[WHAT THE EXERCISE ASKS]: Take the material below and output exactly the run of lines from the one containing "else if data_bit_length" down to the one containing "Definition table_alloc (size", with both included.

THE DATA below:

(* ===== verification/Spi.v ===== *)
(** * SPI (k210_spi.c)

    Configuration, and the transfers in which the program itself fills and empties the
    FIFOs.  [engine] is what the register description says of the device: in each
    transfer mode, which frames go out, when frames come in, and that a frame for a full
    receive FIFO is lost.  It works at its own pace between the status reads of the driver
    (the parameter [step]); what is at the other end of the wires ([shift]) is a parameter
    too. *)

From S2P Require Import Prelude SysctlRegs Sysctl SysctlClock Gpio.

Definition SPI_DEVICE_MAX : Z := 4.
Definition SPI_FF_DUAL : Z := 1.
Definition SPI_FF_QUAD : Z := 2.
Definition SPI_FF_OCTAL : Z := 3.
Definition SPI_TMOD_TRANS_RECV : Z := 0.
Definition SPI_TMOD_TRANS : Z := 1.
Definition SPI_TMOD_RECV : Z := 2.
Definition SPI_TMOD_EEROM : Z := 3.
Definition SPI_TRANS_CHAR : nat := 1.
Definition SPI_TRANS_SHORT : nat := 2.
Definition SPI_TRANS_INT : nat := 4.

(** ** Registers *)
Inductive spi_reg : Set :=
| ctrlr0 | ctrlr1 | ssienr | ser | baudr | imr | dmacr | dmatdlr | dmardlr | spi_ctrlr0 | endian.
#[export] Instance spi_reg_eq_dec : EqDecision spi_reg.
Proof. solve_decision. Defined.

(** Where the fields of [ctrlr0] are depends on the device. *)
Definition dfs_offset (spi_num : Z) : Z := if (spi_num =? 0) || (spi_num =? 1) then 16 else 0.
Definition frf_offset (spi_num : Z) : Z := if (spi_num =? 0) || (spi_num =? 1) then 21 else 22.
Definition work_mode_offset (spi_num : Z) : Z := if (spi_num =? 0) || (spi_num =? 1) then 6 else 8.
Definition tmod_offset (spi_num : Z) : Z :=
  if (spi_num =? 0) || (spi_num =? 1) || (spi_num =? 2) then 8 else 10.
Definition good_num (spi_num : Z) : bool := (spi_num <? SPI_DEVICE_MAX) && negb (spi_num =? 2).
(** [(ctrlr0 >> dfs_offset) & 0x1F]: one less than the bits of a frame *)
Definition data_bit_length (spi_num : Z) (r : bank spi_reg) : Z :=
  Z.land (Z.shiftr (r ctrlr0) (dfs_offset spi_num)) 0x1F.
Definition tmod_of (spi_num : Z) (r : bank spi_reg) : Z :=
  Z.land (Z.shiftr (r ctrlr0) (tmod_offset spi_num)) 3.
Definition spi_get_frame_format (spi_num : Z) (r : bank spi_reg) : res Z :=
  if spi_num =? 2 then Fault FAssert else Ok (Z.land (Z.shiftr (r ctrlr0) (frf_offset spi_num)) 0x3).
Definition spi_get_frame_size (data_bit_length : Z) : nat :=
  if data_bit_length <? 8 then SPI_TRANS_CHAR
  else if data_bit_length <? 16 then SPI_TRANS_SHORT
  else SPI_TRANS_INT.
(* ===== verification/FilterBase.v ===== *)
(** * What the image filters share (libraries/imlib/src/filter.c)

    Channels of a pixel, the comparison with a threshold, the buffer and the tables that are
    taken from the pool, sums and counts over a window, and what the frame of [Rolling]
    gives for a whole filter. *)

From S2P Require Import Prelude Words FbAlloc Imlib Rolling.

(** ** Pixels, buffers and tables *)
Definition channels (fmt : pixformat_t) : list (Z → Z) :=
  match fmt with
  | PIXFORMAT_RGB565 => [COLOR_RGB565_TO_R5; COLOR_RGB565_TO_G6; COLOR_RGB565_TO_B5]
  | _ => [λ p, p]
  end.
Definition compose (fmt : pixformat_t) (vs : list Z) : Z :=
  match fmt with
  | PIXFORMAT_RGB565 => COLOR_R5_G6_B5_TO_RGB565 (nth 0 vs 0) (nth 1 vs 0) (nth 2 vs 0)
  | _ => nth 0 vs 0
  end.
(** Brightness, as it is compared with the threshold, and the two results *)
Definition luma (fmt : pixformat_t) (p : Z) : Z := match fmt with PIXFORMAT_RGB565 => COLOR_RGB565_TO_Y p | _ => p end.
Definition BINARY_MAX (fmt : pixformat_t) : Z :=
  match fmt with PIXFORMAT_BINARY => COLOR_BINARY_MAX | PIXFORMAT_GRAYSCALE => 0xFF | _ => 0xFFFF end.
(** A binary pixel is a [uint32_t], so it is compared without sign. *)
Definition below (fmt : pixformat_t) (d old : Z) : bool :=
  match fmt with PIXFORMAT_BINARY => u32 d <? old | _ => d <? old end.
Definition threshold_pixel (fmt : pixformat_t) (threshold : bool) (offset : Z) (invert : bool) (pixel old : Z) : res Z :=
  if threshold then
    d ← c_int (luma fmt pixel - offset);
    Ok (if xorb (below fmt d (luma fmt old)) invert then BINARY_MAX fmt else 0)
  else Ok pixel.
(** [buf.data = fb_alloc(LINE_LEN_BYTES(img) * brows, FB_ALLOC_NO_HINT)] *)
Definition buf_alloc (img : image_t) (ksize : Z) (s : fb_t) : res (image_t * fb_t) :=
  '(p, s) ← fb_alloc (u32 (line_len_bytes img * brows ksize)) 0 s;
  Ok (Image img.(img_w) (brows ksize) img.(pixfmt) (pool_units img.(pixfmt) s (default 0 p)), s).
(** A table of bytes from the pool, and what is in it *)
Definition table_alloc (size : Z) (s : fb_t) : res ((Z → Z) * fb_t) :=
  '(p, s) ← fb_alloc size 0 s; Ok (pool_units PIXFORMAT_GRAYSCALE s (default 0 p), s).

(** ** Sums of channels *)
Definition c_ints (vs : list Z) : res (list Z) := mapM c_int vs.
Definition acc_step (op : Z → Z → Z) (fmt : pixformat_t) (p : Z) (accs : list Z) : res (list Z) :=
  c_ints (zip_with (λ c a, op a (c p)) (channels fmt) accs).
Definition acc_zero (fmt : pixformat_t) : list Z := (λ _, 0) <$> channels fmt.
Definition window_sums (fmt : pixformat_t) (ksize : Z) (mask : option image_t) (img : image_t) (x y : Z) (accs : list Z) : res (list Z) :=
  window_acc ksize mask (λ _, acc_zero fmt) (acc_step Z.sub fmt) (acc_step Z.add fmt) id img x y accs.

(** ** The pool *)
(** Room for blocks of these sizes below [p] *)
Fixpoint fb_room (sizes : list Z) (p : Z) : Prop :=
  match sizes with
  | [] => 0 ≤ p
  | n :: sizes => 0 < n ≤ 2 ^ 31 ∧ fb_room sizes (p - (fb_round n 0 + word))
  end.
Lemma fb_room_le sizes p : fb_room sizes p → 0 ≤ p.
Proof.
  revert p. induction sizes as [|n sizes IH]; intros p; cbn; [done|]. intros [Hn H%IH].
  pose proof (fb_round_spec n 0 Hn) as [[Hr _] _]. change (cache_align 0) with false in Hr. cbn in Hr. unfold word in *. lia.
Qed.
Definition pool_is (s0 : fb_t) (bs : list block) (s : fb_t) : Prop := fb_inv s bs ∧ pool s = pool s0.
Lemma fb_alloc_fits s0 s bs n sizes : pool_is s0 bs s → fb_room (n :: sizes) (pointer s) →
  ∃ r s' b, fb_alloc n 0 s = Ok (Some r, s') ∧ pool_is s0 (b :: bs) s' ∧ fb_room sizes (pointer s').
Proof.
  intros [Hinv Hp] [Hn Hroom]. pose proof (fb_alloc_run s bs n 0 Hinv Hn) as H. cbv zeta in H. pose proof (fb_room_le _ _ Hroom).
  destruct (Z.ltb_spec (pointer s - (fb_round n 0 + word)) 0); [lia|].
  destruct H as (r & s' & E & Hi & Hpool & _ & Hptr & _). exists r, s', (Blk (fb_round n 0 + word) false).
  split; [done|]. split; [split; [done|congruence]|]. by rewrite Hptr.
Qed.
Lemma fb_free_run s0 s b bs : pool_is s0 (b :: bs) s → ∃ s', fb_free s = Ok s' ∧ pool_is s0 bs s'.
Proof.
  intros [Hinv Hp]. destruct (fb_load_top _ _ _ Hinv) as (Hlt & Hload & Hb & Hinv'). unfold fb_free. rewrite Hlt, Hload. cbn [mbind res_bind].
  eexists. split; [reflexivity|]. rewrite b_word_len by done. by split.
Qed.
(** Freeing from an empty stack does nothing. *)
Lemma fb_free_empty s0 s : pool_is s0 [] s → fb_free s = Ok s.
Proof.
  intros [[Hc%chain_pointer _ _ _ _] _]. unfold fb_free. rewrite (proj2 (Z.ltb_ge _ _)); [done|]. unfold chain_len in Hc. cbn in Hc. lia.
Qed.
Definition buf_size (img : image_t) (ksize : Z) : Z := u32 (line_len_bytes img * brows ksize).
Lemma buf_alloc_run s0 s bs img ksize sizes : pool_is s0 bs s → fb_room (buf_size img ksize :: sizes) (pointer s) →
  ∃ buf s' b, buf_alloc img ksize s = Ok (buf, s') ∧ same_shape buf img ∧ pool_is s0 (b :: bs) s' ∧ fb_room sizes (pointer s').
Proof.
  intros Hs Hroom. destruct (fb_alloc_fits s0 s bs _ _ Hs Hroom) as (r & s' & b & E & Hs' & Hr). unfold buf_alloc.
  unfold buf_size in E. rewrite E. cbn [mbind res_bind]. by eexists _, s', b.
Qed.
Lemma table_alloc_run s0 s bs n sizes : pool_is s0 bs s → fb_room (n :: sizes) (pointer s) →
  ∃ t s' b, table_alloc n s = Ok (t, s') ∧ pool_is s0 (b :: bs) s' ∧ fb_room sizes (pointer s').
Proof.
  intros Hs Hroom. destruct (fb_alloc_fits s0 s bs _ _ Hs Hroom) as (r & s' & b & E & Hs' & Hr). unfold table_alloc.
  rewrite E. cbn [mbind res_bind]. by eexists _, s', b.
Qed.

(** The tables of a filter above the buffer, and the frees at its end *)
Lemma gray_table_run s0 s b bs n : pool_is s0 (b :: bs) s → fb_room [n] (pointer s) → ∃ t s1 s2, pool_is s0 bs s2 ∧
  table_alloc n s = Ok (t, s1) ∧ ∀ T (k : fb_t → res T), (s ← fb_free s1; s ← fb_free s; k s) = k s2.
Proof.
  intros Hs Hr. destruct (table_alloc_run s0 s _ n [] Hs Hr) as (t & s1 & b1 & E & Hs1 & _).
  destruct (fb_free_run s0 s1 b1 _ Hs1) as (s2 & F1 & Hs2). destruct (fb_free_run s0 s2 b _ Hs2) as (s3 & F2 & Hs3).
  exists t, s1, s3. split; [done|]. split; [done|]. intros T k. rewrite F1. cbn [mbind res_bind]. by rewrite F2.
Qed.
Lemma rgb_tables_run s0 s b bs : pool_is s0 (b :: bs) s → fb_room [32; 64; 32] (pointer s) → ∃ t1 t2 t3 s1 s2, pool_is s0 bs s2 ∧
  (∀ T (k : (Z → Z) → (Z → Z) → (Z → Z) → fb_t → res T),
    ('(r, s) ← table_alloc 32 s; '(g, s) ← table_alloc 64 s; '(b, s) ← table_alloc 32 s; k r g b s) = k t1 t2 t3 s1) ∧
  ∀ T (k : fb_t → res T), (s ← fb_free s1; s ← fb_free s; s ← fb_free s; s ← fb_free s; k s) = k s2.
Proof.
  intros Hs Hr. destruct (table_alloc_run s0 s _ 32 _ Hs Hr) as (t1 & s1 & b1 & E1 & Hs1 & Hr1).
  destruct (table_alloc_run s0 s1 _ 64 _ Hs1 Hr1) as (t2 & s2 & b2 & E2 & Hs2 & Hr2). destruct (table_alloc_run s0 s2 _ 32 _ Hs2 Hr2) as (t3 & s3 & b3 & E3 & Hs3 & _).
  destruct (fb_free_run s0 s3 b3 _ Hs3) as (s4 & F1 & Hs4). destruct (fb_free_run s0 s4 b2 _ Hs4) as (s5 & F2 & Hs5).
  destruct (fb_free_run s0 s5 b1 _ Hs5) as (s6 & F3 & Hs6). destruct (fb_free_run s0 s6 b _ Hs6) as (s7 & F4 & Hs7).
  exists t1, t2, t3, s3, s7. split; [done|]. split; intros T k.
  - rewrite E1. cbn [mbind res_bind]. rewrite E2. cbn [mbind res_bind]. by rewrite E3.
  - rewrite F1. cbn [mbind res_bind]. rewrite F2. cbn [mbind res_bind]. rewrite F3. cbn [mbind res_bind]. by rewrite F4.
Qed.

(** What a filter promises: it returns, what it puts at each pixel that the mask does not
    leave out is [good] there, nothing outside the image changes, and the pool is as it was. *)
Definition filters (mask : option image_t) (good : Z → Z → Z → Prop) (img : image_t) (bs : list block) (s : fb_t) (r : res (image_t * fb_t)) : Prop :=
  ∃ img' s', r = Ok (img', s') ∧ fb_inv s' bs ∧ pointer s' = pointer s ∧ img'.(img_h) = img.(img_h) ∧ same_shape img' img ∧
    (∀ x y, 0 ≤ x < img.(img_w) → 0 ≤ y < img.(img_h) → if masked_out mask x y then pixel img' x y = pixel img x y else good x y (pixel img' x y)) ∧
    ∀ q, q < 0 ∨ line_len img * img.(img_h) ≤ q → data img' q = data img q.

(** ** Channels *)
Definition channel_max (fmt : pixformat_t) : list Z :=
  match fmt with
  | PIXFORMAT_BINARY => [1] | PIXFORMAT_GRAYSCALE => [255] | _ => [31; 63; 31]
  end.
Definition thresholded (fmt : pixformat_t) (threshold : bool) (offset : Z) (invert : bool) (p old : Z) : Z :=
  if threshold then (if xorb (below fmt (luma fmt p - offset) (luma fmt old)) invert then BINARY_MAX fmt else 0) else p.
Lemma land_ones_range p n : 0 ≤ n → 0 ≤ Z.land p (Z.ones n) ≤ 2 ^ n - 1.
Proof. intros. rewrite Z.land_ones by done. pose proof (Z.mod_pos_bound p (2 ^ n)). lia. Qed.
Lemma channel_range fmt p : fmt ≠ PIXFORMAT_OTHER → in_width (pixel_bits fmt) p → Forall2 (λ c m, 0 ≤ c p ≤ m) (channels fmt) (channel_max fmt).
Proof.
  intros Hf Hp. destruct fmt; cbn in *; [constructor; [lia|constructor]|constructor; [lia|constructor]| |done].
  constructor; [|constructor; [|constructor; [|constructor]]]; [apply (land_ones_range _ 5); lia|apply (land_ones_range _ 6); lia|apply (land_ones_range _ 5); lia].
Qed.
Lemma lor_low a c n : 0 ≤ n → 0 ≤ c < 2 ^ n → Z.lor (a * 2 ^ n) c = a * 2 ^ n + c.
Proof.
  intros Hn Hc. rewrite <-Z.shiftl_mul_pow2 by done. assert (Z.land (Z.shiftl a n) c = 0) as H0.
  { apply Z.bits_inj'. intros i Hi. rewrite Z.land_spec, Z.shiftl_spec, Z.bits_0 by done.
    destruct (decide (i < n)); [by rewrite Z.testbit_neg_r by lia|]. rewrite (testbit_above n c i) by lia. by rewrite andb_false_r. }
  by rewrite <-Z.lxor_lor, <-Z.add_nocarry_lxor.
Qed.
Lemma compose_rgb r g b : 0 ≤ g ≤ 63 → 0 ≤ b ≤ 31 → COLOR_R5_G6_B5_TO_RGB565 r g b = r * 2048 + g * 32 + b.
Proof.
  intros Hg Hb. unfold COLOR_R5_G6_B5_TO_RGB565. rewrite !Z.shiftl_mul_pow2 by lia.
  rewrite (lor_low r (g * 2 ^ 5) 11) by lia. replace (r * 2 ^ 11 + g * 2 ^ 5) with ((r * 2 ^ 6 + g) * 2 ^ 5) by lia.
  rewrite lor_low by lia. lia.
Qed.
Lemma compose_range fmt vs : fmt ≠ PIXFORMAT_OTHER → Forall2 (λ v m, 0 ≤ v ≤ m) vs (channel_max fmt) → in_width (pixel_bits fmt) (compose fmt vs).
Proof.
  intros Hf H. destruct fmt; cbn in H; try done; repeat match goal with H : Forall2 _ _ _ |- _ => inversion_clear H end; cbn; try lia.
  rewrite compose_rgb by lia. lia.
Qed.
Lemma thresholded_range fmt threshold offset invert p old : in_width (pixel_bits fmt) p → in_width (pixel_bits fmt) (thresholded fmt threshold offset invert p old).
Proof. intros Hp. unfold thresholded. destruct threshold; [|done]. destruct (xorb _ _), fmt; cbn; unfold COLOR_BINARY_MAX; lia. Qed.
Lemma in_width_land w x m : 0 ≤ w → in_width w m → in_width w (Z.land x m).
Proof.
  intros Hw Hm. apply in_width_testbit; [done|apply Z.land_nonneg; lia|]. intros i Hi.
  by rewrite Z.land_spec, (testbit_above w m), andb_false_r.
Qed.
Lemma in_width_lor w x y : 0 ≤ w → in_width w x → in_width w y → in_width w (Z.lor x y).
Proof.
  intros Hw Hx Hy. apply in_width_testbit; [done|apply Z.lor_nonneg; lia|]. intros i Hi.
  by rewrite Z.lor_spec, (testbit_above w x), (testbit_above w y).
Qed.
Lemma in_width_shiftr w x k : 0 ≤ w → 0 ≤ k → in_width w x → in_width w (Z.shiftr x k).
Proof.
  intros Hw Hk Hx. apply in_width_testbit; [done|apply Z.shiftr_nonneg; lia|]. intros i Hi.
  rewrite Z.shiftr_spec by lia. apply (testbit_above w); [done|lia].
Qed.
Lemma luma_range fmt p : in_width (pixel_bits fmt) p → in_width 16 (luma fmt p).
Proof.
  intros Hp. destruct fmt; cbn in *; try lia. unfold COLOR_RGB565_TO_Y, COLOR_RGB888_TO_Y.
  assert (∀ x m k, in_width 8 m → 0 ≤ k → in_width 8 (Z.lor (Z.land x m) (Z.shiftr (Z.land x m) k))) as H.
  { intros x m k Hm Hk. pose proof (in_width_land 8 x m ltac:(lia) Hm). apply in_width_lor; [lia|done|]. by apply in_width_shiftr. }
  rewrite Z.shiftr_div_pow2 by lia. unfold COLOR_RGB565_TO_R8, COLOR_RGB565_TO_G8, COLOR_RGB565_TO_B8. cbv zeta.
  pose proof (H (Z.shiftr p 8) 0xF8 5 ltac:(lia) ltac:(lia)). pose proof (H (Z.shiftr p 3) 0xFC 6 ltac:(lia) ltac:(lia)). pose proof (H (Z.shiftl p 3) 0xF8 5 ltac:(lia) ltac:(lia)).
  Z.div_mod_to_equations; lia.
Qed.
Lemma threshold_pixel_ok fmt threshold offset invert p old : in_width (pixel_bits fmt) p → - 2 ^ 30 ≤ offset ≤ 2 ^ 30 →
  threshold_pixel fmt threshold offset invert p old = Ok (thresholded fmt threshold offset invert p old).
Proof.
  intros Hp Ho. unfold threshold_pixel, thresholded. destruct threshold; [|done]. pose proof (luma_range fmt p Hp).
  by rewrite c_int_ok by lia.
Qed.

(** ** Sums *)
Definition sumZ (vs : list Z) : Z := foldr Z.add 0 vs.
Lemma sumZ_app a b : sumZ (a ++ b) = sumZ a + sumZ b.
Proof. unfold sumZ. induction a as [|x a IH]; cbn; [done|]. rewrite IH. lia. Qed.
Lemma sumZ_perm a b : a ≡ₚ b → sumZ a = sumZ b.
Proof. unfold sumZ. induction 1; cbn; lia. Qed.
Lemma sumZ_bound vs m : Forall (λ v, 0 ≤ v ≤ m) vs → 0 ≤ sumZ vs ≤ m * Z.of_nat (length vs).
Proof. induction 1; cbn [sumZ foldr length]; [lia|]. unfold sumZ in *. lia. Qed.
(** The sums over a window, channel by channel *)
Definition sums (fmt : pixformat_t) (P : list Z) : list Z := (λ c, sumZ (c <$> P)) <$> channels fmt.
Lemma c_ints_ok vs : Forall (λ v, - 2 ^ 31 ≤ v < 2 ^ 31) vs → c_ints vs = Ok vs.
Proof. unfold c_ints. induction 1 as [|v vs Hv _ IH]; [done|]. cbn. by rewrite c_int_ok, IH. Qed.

End of THE DATA.

[OUTPUT BELOW]:
  else if data_bit_length <? 16 then SPI_TRANS_SHORT
  else SPI_TRANS_INT.
(* ===== verification/FilterBase.v ===== *)
(** * What the image filters share (libraries/imlib/src/filter.c)

    Channels of a pixel, the comparison with a threshold, the buffer and the tables that are
    taken from the pool, sums and counts over a window, and what the frame of [Rolling]
    gives for a whole filter. *)

From S2P Require Import Prelude Words FbAlloc Imlib Rolling.

(** ** Pixels, buffers and tables *)
Definition channels (fmt : pixformat_t) : list (Z → Z) :=
  match fmt with
  | PIXFORMAT_RGB565 => [COLOR_RGB565_TO_R5; COLOR_RGB565_TO_G6; COLOR_RGB565_TO_B5]
  | _ => [λ p, p]
  end.
Definition compose (fmt : pixformat_t) (vs : list Z) : Z :=
  match fmt with
  | PIXFORMAT_RGB565 => COLOR_R5_G6_B5_TO_RGB565 (nth 0 vs 0) (nth 1 vs 0) (nth 2 vs 0)
  | _ => nth 0 vs 0
  end.
(** Brightness, as it is compared with the threshold, and the two results *)
Definition luma (fmt : pixformat_t) (p : Z) : Z := match fmt with PIXFORMAT_RGB565 => COLOR_RGB565_TO_Y p | _ => p end.
Definition BINARY_MAX (fmt : pixformat_t) : Z :=
  match fmt with PIXFORMAT_BINARY => COLOR_BINARY_MAX | PIXFORMAT_GRAYSCALE => 0xFF | _ => 0xFFFF end.
(** A binary pixel is a [uint32_t], so it is compared without sign. *)
Definition below (fmt : pixformat_t) (d old : Z) : bool :=
  match fmt with PIXFORMAT_BINARY => u32 d <? old | _ => d <? old end.
Definition threshold_pixel (fmt : pixformat_t) (threshold : bool) (offset : Z) (invert : bool) (pixel old : Z) : res Z :=
  if threshold then
    d ← c_int (luma fmt pixel - offset);
    Ok (if xorb (below fmt d (luma fmt old)) invert then BINARY_MAX fmt else 0)
  else Ok pixel.
(** [buf.data = fb_alloc(LINE_LEN_BYTES(img) * brows, FB_ALLOC_NO_HINT)] *)
Definition buf_alloc (img : image_t) (ksize : Z) (s : fb_t) : res (image_t * fb_t) :=
  '(p, s) ← fb_alloc (u32 (line_len_bytes img * brows ksize)) 0 s;
  Ok (Image img.(img_w) (brows ksize) img.(pixfmt) (pool_units img.(pixfmt) s (default 0 p)), s).
(** A table of bytes from the pool, and what is in it *)
Definition table_alloc (size : Z) (s : fb_t) : res ((Z → Z) * fb_t) :=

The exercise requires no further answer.